Il servizio principale però riguarderà
le medicine che prendiamo e che spesso sono prodotte in paesi con
meno controlli sulla sicurezza.
L'anteprima della puntata è, come di
consueto, dedicata ad un tema legato alla vita quotidiana: ovvero il
sale con cui condiamo i cibi che finiscono sulle nostre tavole.
Cinquanta
sfumature di Sale di Chiara De Luca
Da una parte c'è l'OMS, secondo cui
non dovremmo superare i 5 grammi di sale al giorno,dall'altra parte
c'è chi lo produce o lo importa, che pubblicizza i sali colorati
addirittura come benefici, vendendoli di conseguenza a prezzi
maggiorati.
Enzo Spisni, docente di fisiologia
della nutrizione a Bologna, racconta di come ci sia una volontà a
far ppassare un certo messaggio sul sale, “il sale costa poco, se
trovo il modo di venderlo a 50-60 volte il prezzo, faccio un bel
business”.
Rosa, viola, nero, grigio: sono i colori dei nuovi tipi di sale che negli ultimi anni si sono diffusi sul mercato. Nell'immaginario collettivo hanno fama di essere salubri. Alcuni produttori e importatori infatti li pubblicizzano come ottimi per la salute e ricchissimi di oligoelementi. Report proverà a capire se sia giusto dare questo tipo di informazione, dal momento che l’Organizzazione Mondiale della Sanità consiglia un uso moderato del sale. Effettivamente le etichette che dovrebbero informare il consumatore non danno le giuste specifiche: qual è il punto di vista di chimici e nutrizionisti e quello di chi questi sali li immette sul mercato?

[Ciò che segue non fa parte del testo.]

Lemma ReadMessage_spec fuel fd d h :
  decoder_ok d h ->
  wp (ReadMessage fuel fd) (message_read fd d h) (message_unread fuel fd d h) (mkSt d h).
Proof.
  revert d h. induction fuel as [|fuel IH]; intros d h Hok; simpl.
  { apply wp_out_of_fuel. split; [by apply decoded_refl|]. apply enough_0. unfold missing. lia. }
  pose proof Hok as (Hwf & Hle & Hshort).
  apply wp_bind, wp_get_self. simpl self.
  destruct (Next_spec d Hwf) as (d' & Hnext & Hwf' & Hp & Hle' & Hsame).
  apply wp_bind. eapply wp_the; [exact Hnext|]. apply wp_bind, wp_put_self. simpl hist.
  destruct (decode_message_inv _ (pending_bytes _ Hwf)) as [(Hd & m & Hm & Hmsg & Hb)|[Hd Hmsg]].
  { rewrite Hd, Hmsg. apply wp_bind. eapply wp_the; [done|].
    apply wp_ret, message_decoded; [split; [done|lia]|done|by rewrite Hp, <- Hb]. }
  rewrite (Hsame Hd) in *. destruct (status (decode_spec (pending d))) eqn:Hst; [|done|].
  - apply wp_bind, wp_syscall. cbn [self hist].
    destruct (os_recv h fd read_buffer_size) as [bytes|e] eqn:Hr; [by apply ReadMessage_received|].
    assert (decoder_ok d (h ++ [EvRecv fd fd read_buffer_size (IoErr e)])) as Hok1.
    { split; [done|]. unfold all_received in *. by rewrite log_snoc, app_nil_r. }
    destruct (Z.eqb_spec e EINTR) as [->|He].
    + apply read_message_step; [done|apply app_nil_r|by apply enough_recv_interrupt|by apply IH].
    + apply wp_throw. split; [by apply decoded_stay|]. exists read_buffer_size, e. split; [apply last_call_snoc|done].
  - destruct (error (decode_spec (pending d))) as [e|] eqn:Herr.
    2: { apply error_None_need in Herr; [by rewrite Herr in Hst|by rewrite Hst]. }
    apply wp_bind. eapply wp_the; [done|]. apply wp_ret. exists []. split; [by apply decoded_refl|].
    split; [done|]. exists e. split; [done|]. by apply decode_error_eq.
Qed.

(** *** Serving a client *)

(** The requests [reqs] were received, and the responses sent, but for [rest]. *)
Definition served (fd : Z) (d : FrameDecoder) (h : History) (reqs : list Message) (rest : list Byte)
    (s : St FrameDecoder) : Prop :=
  exists es, hist s = h ++ es /\ Forall (io_on fd) es /\ Forall valid_message reqs /\
    pending d ++ received_of fd es = frames reqs ++ pending (self s) /\
    sent_of fd es ++ rest = frames (respond_spec <$> reqs) /\ decoder_ok (self s) (hist s).

Lemma io_of_recv fd es : Forall (recv_on fd) es -> Forall (io_on fd) es.
Proof. intros H. eapply List.Forall_impl; [|exact H]. by right. Qed.
Lemma io_of_send fd es : Forall (send_on fd) es -> Forall (io_on fd) es.
Proof. intros H. eapply List.Forall_impl; [|exact H]. by left. Qed.

Lemma served_decoded fd d h k s :
  decoded fd d h k s -> k = [] -> served fd d h [] [] s.
Proof.
  intros (es & Hh & Hes & Hok & _ & Hp) ->. exists es. split; [done|]. split; [by apply io_of_recv|].
  split; [done|]. split; [done|]. by rewrite (recvs_send_nothing fd es).
Qed.

(** One request read and answered, in part or in full. *)
Lemma served_request fd d h m d1 h1 rest s :
  decoded fd d h [m] (mkSt d1 h1) -> sent_bytes fd d1 h1 (frame (respond_spec m)) rest s ->
  served fd d h [m] rest s.
Proof.
  intros (es & Hh & Hes & Hok & Hm & Hp) (es2 & -> & Hes2 & Hs). simpl in *. subst h1.
  destruct (sends_receive_nothing fd es2 Hes2) as [Hr Ha].
  exists (es ++ es2). split; [by rewrite app_assoc|].
  split; [apply Forall_app_2; [by apply io_of_recv|by apply io_of_send]|]. split; [done|].
  rewrite received_of_app, Hr, app_nil_r, Hp. split; [done|].
  rewrite sent_of_app, (recvs_send_nothing fd es Hes). simpl.
  rewrite frames_cons, frames_nil, app_nil_r. split; [done|].
  unfold decoder_ok. simpl. by rewrite all_received_app, Ha, app_nil_r.
Qed.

Le medicine come gli smartphone o come
le magliette comprate a basso prezzo: oggi ci curiamo con medicine
prodotte in paesi lontani dove il costo della produzione è molto
basso (ma non il costo per il consumatore).
Ma il risparmio delle case
farmaceutiche corrisponde anche ad un risparmio sulla qualità e
sulla nostra sicurezza?
Giulio Valesini è andato in India, nel
distretto di Hyderabad, un medicinale su dieci, tra quelli che
arrivano da noi, è prodotto qui e gli effetti si vedono: le
industrie farmaceutiche sversano le acque usate nella loro
produzione, direttamente nel terremo, nei fiumi, che non sono più
limpidi e dove invece si vedono le schiume degli scarti della
lavorazione chimica.
Nel 2016 la Corte Suprema indiana ha
ordinato alle industrie farmaceutiche di applicare politiche di
produzione a “zero liquidi”: ufficialmente quegli impianti hanno
il trattamento in loco per le acque reflue, racconta al giornalista
Christopher Lubbert medico dell'ospedale di Lipsia – “ma molti
non funzionano a dovere perché così si risparmia”.

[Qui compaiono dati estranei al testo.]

(* ===== verification/SignalMask.v ===== *)
(** * The signal mask of a server, and its moves

    [ShutdownSignalMaskState] of [network/epoll_echo_server] as a class: it holds
    the mask to restore while it is active.  Move construction and assignment work
    on two objects that may be the same one, so there is a store of objects by
    address, as for [UniqueFd]. *)

From S2P Require Import Prelude Os Scripted ServerStart.

Abbreviation Masks := (gmap Z ShutdownSignalMaskState).

Section Operations.
Context `{Sys : OS}.

Definition mask_at (this : Z) : M (St Masks) ShutdownSignalMaskState :=
  o ← get_self; the (o !! this).
Definition set_mask (this : Z) (m : ShutdownSignalMaskState) : M (St Masks) unit :=
  o ← get_self; put_self (<[this := m]> o).

Definition deactivated (m : ShutdownSignalMaskState) : ShutdownSignalMaskState :=
  {| previous_mask := previous_mask m; active := false |}.

Definition Restore_at (this : Z) : M (St Masks) unit :=
  m ← mask_at this; m' ← Restore m; set_mask this m'.

(** The destructor. *)
Definition mask_destroy (this : Z) : M (St Masks) unit :=
  Restore_at this ;;
  o ← get_self; put_self (delete this o).

Definition mask_move_construct (this other : Z) : M (St Masks) unit :=
  m ← mask_at other;
  set_mask this {| previous_mask := previous_mask m; active := active m |} ;;
  m ← mask_at other;
  set_mask other (deactivated m).

(** One member after the other, as the objects might be the same one. *)
Definition mask_move_assign (this other : Z) : M (St Masks) unit :=
  if this =? other then mret tt else
  Restore_at this ;;
  m ← mask_at this; m' ← mask_at other;
  set_mask this {| previous_mask := previous_mask m'; active := active m |} ;;
  m ← mask_at this; m' ← mask_at other;
  set_mask this {| previous_mask := previous_mask m; active := active m' |} ;;
  m' ← mask_at other;
  set_mask other (deactivated m').

(** ** A client of the class *)

(** An object is made from the result of [BlockShutdownSignals], or by default. *)
Inductive MaskOp : Type :=
| MaskConstruct (this : Z) (m : ShutdownSignalMaskState)
| MaskMoveConstruct (this other : Z)
| MaskMoveAssign (this other : Z)
| MaskRestore (this : Z)
| MaskDestroy (this : Z).

Definition mask_op_run (op : MaskOp) : M (St Masks) unit :=
  match op with
  | MaskConstruct this m => set_mask this m
  | MaskMoveConstruct this other => mask_move_construct this other
  | MaskMoveAssign this other => mask_move_assign this other
  | MaskRestore this => Restore_at this
  | MaskDestroy this => mask_destroy this
  end.

Definition mask_op_ok (o : Masks) (op : MaskOp) : Prop :=
  match op with
  | MaskConstruct this _ => o !! this = None
  | MaskMoveConstruct this other => o !! this = None /\ is_Some (o !! other)
  | MaskMoveAssign this other => is_Some (o !! this) /\ is_Some (o !! other)
  | MaskRestore this | MaskDestroy this => is_Some (o !! this)
  end.

Fixpoint mask_ops_run (ops : list MaskOp) : M (St Masks) unit :=
  match ops with [] => mret tt | op :: ops => mask_op_run op ;; mask_ops_run ops end.

Fixpoint mask_ops_ok (ops : list MaskOp) (s : St Masks) : Prop :=
  match ops with
  | [] => True
  | op :: ops => mask_op_ok (self s) op /\ mask_ops_ok ops (mask_op_run op s).2
  end.

(** ** Accounting *)

(** The masks to restore: of one object, of all, those the client handed in, and
    those restored. *)
Definition to_restore (m : ShutdownSignalMaskState) : list (gset Z) :=
  if active m then [previous_mask m] else [].
Definition to_restore_all (o : Masks) : list (gset Z) := map_to_list o ≫= (fun p => to_restore p.2).
Definition handed_in (ops : list MaskOp) : list (gset Z) :=
  ops ≫= (fun op => match op with MaskConstruct _ m => to_restore m | _ => [] end).
Definition restored_masks : History -> list (gset Z) :=
  log (fun e => match e with EvSetup (CallSigSetmask m) _ => [m] | _ => [] end).

Lemma to_restore_insert o this m :
  o !! this = None -> to_restore_all (<[this := m]> o) ≡ₚ to_restore m ++ to_restore_all o.
Proof. intros H. unfold to_restore_all. by rewrite map_to_list_insert. Qed.

Lemma to_restore_delete o this m :
  o !! this = Some m -> to_restore m ++ to_restore_all (delete this o) ≡ₚ to_restore_all o.
Proof.
  intros H. rewrite <- (to_restore_insert _ this) by apply lookup_delete_eq.
  by rewrite insert_delete_id.
Qed.

Lemma to_restore_update o this m m' :
  o !! this = Some m ->
  to_restore m ++ to_restore_all (<[this := m']> o) ≡ₚ to_restore m' ++ to_restore_all o.
Proof.
  intros H. rewrite <- insert_delete_eq, to_restore_insert by apply lookup_delete_eq.
  rewrite <- (to_restore_delete o this m H). solve_Permutation.
Qed.

Lemma mask_at_run (o : Masks) h this m :
  o !! this = Some m -> mask_at this (mkSt o h) = (Return m, mkSt o h).
Proof. intros H. unfold mask_at, mbind, M_bind, get_self, gets. simpl. by rewrite H. Qed.

Lemma Restore_at_run o h this m :
  o !! this = Some m ->
  exists es, Restore_at this (mkSt o h) = (Return tt, mkSt (<[this := deactivated m]> o) (h ++ es)) /\
    restored_masks es = to_restore m.
Proof.
  intros H. unfold Restore_at, mask_at, set_mask, Restore, to_restore, mbind, M_bind, get_self, gets. simpl.
  rewrite H. simpl. destruct m as [p []]; simpl; eexists; (split; [|]).
  - reflexivity.
  - done.
  - by rewrite app_nil_r.
  - done.
Qed.

(** What is to be restored, plus what was, only grows by what is handed in. *)
Definition accounted_step (o : Masks) (h : History) (given : list (gset Z)) (x : Result unit * St Masks) : Prop :=
  exists o' es, x = (Return tt, mkSt o' (h ++ es)) /\
    to_restore_all o' ++ restored_masks es ≡ₚ to_restore_all o ++ given.

Lemma Restore_at_step o h this m :
  o !! this = Some m -> accounted_step o h [] (Restore_at this (mkSt o h)).
Proof.
  intros H. destruct (Restore_at_run o h this m H) as (es & Hrun & Hes). eexists _, es. split; [exact Hrun|].
  rewrite Hes, app_nil_r. pose proof (to_restore_update o this m (deactivated m) H) as Hu.
  rewrite Permutation_app_comm. exact Hu.
Qed.

(** A move: the responsibility goes from [other] to [this], which had none. *)
Lemma moved o this other m m' :
  this <> other -> o !! other = Some m -> o !! this = Some (deactivated m') ->
  to_restore_all (<[other := deactivated m]> (<[this := m]> o)) ≡ₚ to_restore_all o.
Proof.
  intros Hne Ho Ht.
  pose proof (to_restore_update o this (deactivated m') m Ht) as H1.
  pose proof (to_restore_update (<[this := m]> o) other m (deactivated m)) as H2.
  rewrite lookup_insert_ne in H2 by done. specialize (H2 Ho). simpl in H1, H2.
  rewrite H1 in H2. by apply Permutation_app_inv_l in H2.
Qed.

Lemma mask_move_construct_step o h this other m :
  o !! this = None -> o !! other = Some m ->
  accounted_step o h [] (mask_move_construct this other (mkSt o h)).
Proof.
  intros Ht Ho. assert (this <> other) by congruence.
  exists (<[other := deactivated m]> (<[this := m]> o)), []. split.
  - unfold mask_move_construct. erewrite bind_return by by apply mask_at_run.
    erewrite bind_return by reflexivity. simpl.
    erewrite bind_return by (apply mask_at_run; by rewrite lookup_insert_ne).
    unfold set_mask, mbind, M_bind, get_self, gets, put_self, modify. simpl. rewrite app_nil_r. by destruct m.
  - rewrite !app_nil_r. pose proof (to_restore_insert o this m Ht) as H1.
    pose proof (to_restore_update (<[this := m]> o) other m (deactivated m)) as H2.
    rewrite lookup_insert_ne in H2 by done. specialize (H2 Ho). simpl in H2.
    rewrite H1 in H2. by apply Permutation_app_inv_l in H2.
Qed.

Lemma mask_move_assign_step o h this other m m' :
  o !! this = Some m -> o !! other = Some m' ->
  accounted_step o h [] (mask_move_assign this other (mkSt o h)).
Proof.
  intros Ht Ho. unfold mask_move_assign. destruct (Z.eqb_spec this other) as [|Hne].
  { exists o, []. by rewrite !app_nil_r. }
  destruct (Restore_at_run o h this m Ht) as (es & Hrun & Hes). set (o1 := <[this := deactivated m]> o) in *.
  assert (o1 !! this = Some (deactivated m)) as Ht1 by apply lookup_insert_eq.
  assert (o1 !! other = Some m') as Ho1 by (unfold o1; by rewrite lookup_insert_ne).
  exists (<[other := deactivated m']> (<[this := m']> o1)), es. split.
  - erewrite bind_return by exact Hrun. erewrite bind_return by by apply mask_at_run.
    erewrite bind_return by by apply mask_at_run. erewrite bind_return by reflexivity. simpl.
    erewrite bind_return by apply mask_at_run, lookup_insert_eq.
    erewrite bind_return by (apply mask_at_run; by rewrite lookup_insert_ne).
    erewrite bind_return by reflexivity. simpl.
    erewrite bind_return by (apply mask_at_run; by rewrite !lookup_insert_ne).
    unfold set_mask. simpl. unfold mbind, M_bind, get_self, gets, put_self, modify. simpl.
    rewrite insert_insert_eq. by destruct m'.
  - rewrite (moved o1 this other m' m) by done. rewrite Hes, app_nil_r.
    pose proof (to_restore_update o this m (deactivated m) Ht) as Hu. rewrite Permutation_app_comm. exact Hu.
Qed.

Lemma mask_destroy_step o h this m :
  o !! this = Some m -> accounted_step o h [] (mask_destroy this (mkSt o h)).
Proof.
  intros H. destruct (Restore_at_run o h this m H) as (es & Hrun & Hes).
  exists (delete this o), es. split.
  - unfold mask_destroy. erewrite bind_return by exact Hrun.
    unfold mbind, M_bind, get_self, gets, put_self, modify. simpl. by rewrite delete_insert_eq.
  - rewrite Hes, app_nil_r, Permutation_app_comm. by apply to_restore_delete.
Qed.

Lemma mask_op_step op o h :
  mask_op_ok o op -> accounted_step o h (handed_in [op]) (mask_op_run op (mkSt o h)).
Proof.
  destruct op as [this m|this other|this other|this|this]; simpl.
  - intros H. exists (<[this := m]> o), []. rewrite !app_nil_r. split; [done|].
    rewrite to_restore_insert by done. apply Permutation_app_comm.
  - intros [Ht [m Ho]]. by eapply mask_move_construct_step.
  - intros [[m Ht] [m' Ho]]. by eapply mask_move_assign_step.
  - intros [m H]. by eapply Restore_at_step.
  - intros [m H]. by eapply mask_destroy_step.
Qed.

(** Every mask that was blocked is restored once: for every sequence of moves
    (self-assignment included), restorations and destructions of live objects
    nothing is undefined, and each mask handed in is either still to be restored
    by exactly one object or was restored exactly once.  When all the objects are
    gone, exactly the masks handed in were restored. *)
Theorem masks_restored_once ops h :
  mask_ops_ok ops (mkSt ∅ h) ->
  exists o es, mask_ops_run ops (mkSt ∅ h) = (Return tt, mkSt o (h ++ es)) /\
    to_restore_all o ++ restored_masks es ≡ₚ handed_in ops /\
    (o = ∅ -> restored_masks es ≡ₚ handed_in ops).
Proof.
  intros Hok.
  assert (exists o es, mask_ops_run ops (mkSt ∅ h) = (Return tt, mkSt o (h ++ es)) /\
    to_restore_all o ++ restored_masks es ≡ₚ to_restore_all ∅ ++ handed_in ops) as (o & es & Hrun & Hp).
  { revert h Hok. generalize (∅ : Masks) as o. induction ops as [|op ops IH]; intros o h Hok.
    - exists o, []. by rewrite !app_nil_r.
    - destruct Hok as [Hop Hok]. destruct (mask_op_step op o h Hop) as (o1 & es1 & Hrun1 & Hp1).
      simpl in Hok. rewrite Hrun1 in Hok. destruct (IH o1 (h ++ es1) Hok) as (o2 & es2 & Hrun2 & Hp2).
      exists o2, (es1 ++ es2). split.
      + simpl. erewrite bind_return by exact Hrun1. by rewrite Hrun2, app_assoc.
      + assert (restored_masks (es1 ++ es2) = restored_masks es1 ++ restored_masks es2) as -> by apply log_app.
        assert (handed_in (op :: ops) = handed_in [op] ++ handed_in ops) as ->
          by (unfold handed_in; by rewrite <- bind_app).
        trans (restored_masks es1 ++ (to_restore_all o2 ++ restored_masks es2)); [solve_Permutation|].
        rewrite Hp2, app_assoc, (Permutation_app_comm (restored_masks es1)), Hp1. by rewrite <- app_assoc. }
  exists o, es. split; [done|]. split; [exact Hp|]. by intros ->.
Qed.
End Operations.

(** A system in which nothing is ever ready. *)
Definition empty_script : Script := {|
  script_interrupts := 0; script_recv := []; script_send := []; script_accept := [];
  script_wait := []; script_setup := [];
|}.

(** A default object takes over the mask that another restores, is assigned to
    itself, moves on to a third, and all are destroyed. *)
Definition sample_mask : gset Z := {[15]}.
Definition sample_mask_ops : list MaskOp :=
  [MaskConstruct 1 {| previous_mask := sample_mask; active := true |};
   MaskConstruct 2 ShutdownSignalMaskState_default;
   MaskMoveAssign 2 1; MaskMoveAssign 2 2; MaskMoveConstruct 3 2; MaskDestroy 1; MaskRestore 3; MaskDestroy 3;
   MaskDestroy 2].

Lemma masks_restored_once_witness :
  exists es, mask_ops_run (Sys := scripted empty_script) sample_mask_ops (mkSt ∅ []) = (Return tt, mkSt ∅ es) /\
    restored_masks es ≡ₚ [sample_mask].
Proof.
  assert (mask_ops_ok (Sys := scripted empty_script) sample_mask_ops (mkSt ∅ [])) as Hok.
  { vm_compute. split_and!; try done; by eexists. }
  destruct (masks_restored_once (Sys := scripted empty_script) sample_mask_ops [] Hok) as (o & es & Hrun & _ & H).
  assert (o = ∅) as ->.
  { assert (self (snd (mask_ops_run (Sys := scripted empty_script) sample_mask_ops (mkSt ∅ []))) = ∅) as He
      by (vm_compute; reflexivity).
    rewrite Hrun in He. exact He. }
  exists es. split; [exact Hrun|]. by apply H.
Defined.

Il giornalista è andato a vedere come
si lavora dentro una di queste aziende del distretto, che produce
semilavorati per conto di queste aziende farmaceutiche: da una parte
raccontano che loro rispettano tutti gli standard di sicurezza che
vengono loro dati, ma poi, di fronte all'evidenza di essere in un
luogo poco sicuro, ammettono “se seguissimo standard più elevati i
costi si moltiplicherebbero”
Così nelle acque trovi, oltre ai
liquami fognari, anche antibiotici: campioni di acque e dei terreni
sono stati fatti analizzare proprio all'ospedale di Lipsia, che ha
trovato batteri farmaco resistenti ovunque.

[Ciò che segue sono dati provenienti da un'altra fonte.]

(* ===== verification/EpollMain.v ===== *)
(** * The epoll server program

    [apps/epoll_server/main.cpp]: its options, and the life of the process.  The
    options are specified by a grammar of their own ([Limit], [reads], [configured],
    [refused]), against which the parser is proved. *)

From Stdlib Require Import Ascii.
From S2P Require Import Prelude Os Scripted UniqueFd Codec Handler BoundedQueue WorkerPool.
From S2P Require Import Connection ConnectionRegistry EpollServer ServerFrame ServerInvariant.
From S2P Require Import ServerProofs ServerTheorems ServerStart ServerLife CommandLine ServerScope.

Record ServerConfig : Type := { config_port : Z; config_options : EpollEchoServerOptions }.
Definition ServerConfig_default : ServerConfig :=
  {| config_port := 9000; config_options := EpollEchoServerOptions_default |}.

(** ** Options *)

Definition ParsePort {S} (text : string) : M S Z := parse_port text.

Definition ParsePositiveSize {S} (option text : string) : M S Z := parse_positive_size option text.

(** The options that take a value. *)
Definition option_names : list string :=
  ["--workers"; "--queue-capacity"; "--max-connections"; "--max-in-flight"; "--max-read-bytes";
   "--max-write-bytes"; "--max-input-buffer"; "--max-output-buffer"].

Definition set_option (option : string) (value : Z) (o : EpollEchoServerOptions) :
    EpollEchoServerOptions :=
  let pick name old := if String.eqb option name then value else old in
  let limits := options_connection_limits o in
  {| options_worker_count := pick "--workers" (options_worker_count o);
     options_work_queue_capacity := pick "--queue-capacity" (options_work_queue_capacity o);
     options_max_read_bytes_per_event := pick "--max-read-bytes" (options_max_read_bytes_per_event o);
     options_max_write_bytes_per_event := pick "--max-write-bytes" (options_max_write_bytes_per_event o);
     options_max_connections := pick "--max-connections" (options_max_connections o);
     options_max_in_flight_requests_per_connection :=
       pick "--max-in-flight" (options_max_in_flight_requests_per_connection o);
     options_connection_limits :=
       {| max_input_buffer := pick "--max-input-buffer" (max_input_buffer limits);
          max_output_buffer := pick "--max-output-buffer" (max_output_buffer limits) |};
     options_handler := options_handler o;
     options_shutdown_signals := options_shutdown_signals o |}.

(** The loop of [ParseArgs], over the arguments after the current one. *)
Fixpoint ParseArgs_loop {S} (args : list string) (config : ServerConfig) (port_set : bool) :
    M S ServerConfig :=
  match args with
  | [] => mret config
  | option :: args =>
    if existsb (String.eqb option) option_names then
      match args with
      | [] => throw (RuntimeError (option +:+ " requires a value"))
      | text :: args =>
        value ← ParsePositiveSize option text;
        ParseArgs_loop args {| config_port := config_port config;
          config_options := set_option option value (config_options config) |} port_set
      end
    else if starts_with "-"%char option then throw (RuntimeError ("unknown option: " +:+ option))
    else if port_set then throw (RuntimeError "port specified more than once")
    else
      port ← ParsePort option;
      ParseArgs_loop args {| config_port := port; config_options := config_options config |} true
  end.

(** [argv] with the name of the program, if there is one. *)
Definition ParseArgs {S} (argv : list string) : M S ServerConfig :=
  ParseArgs_loop (drop 1 argv) ServerConfig_default false.

(** ** The process *)

Definition SIGINT : Z := 2.
Definition SIGTERM : Z := 15.

Definition with_shutdown_signals (signals : list Z) (o : EpollEchoServerOptions) :
    EpollEchoServerOptions :=
  {| options_worker_count := options_worker_count o;
     options_work_queue_capacity := options_work_queue_capacity o;
     options_max_read_bytes_per_event := options_max_read_bytes_per_event o;
     options_max_write_bytes_per_event := options_max_write_bytes_per_event o;
     options_max_connections := options_max_connections o;
     options_max_in_flight_requests_per_connection := options_max_in_flight_requests_per_connection o;
     options_connection_limits := options_connection_limits o;
     options_handler := options_handler o; options_shutdown_signals := signals |}.

Definition usage : string :=
  "usage: pulsecore_epoll_server [port] [--workers N] [--queue-capacity N]" +:+ newline +:+
  "       [--max-connections N] [--max-in-flight N] [--max-read-bytes N]" +:+ newline +:+
  "       [--max-write-bytes N] [--max-input-buffer N] [--max-output-buffer N]" +:+ newline.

Hyderabad oggi rischia di essere
l'epicentro di un pericolo che può arrivare in tutto il mondo.
“Non voglio spaventarvi, ma ogni
volta che c'è una nuova resistenza antibiotica in India, in Cina o
in Italia, non rimane lì. I batteri che stanno creando problemi in
Toscana (il batterio new
Delhi scoperto a settembre), sono molti simili a quelli che
abbiamo trovato a Hyderabad, la globalizzazione inversa ha trovato la
sua strada per l'Italia” - spiega il professor Lubbert.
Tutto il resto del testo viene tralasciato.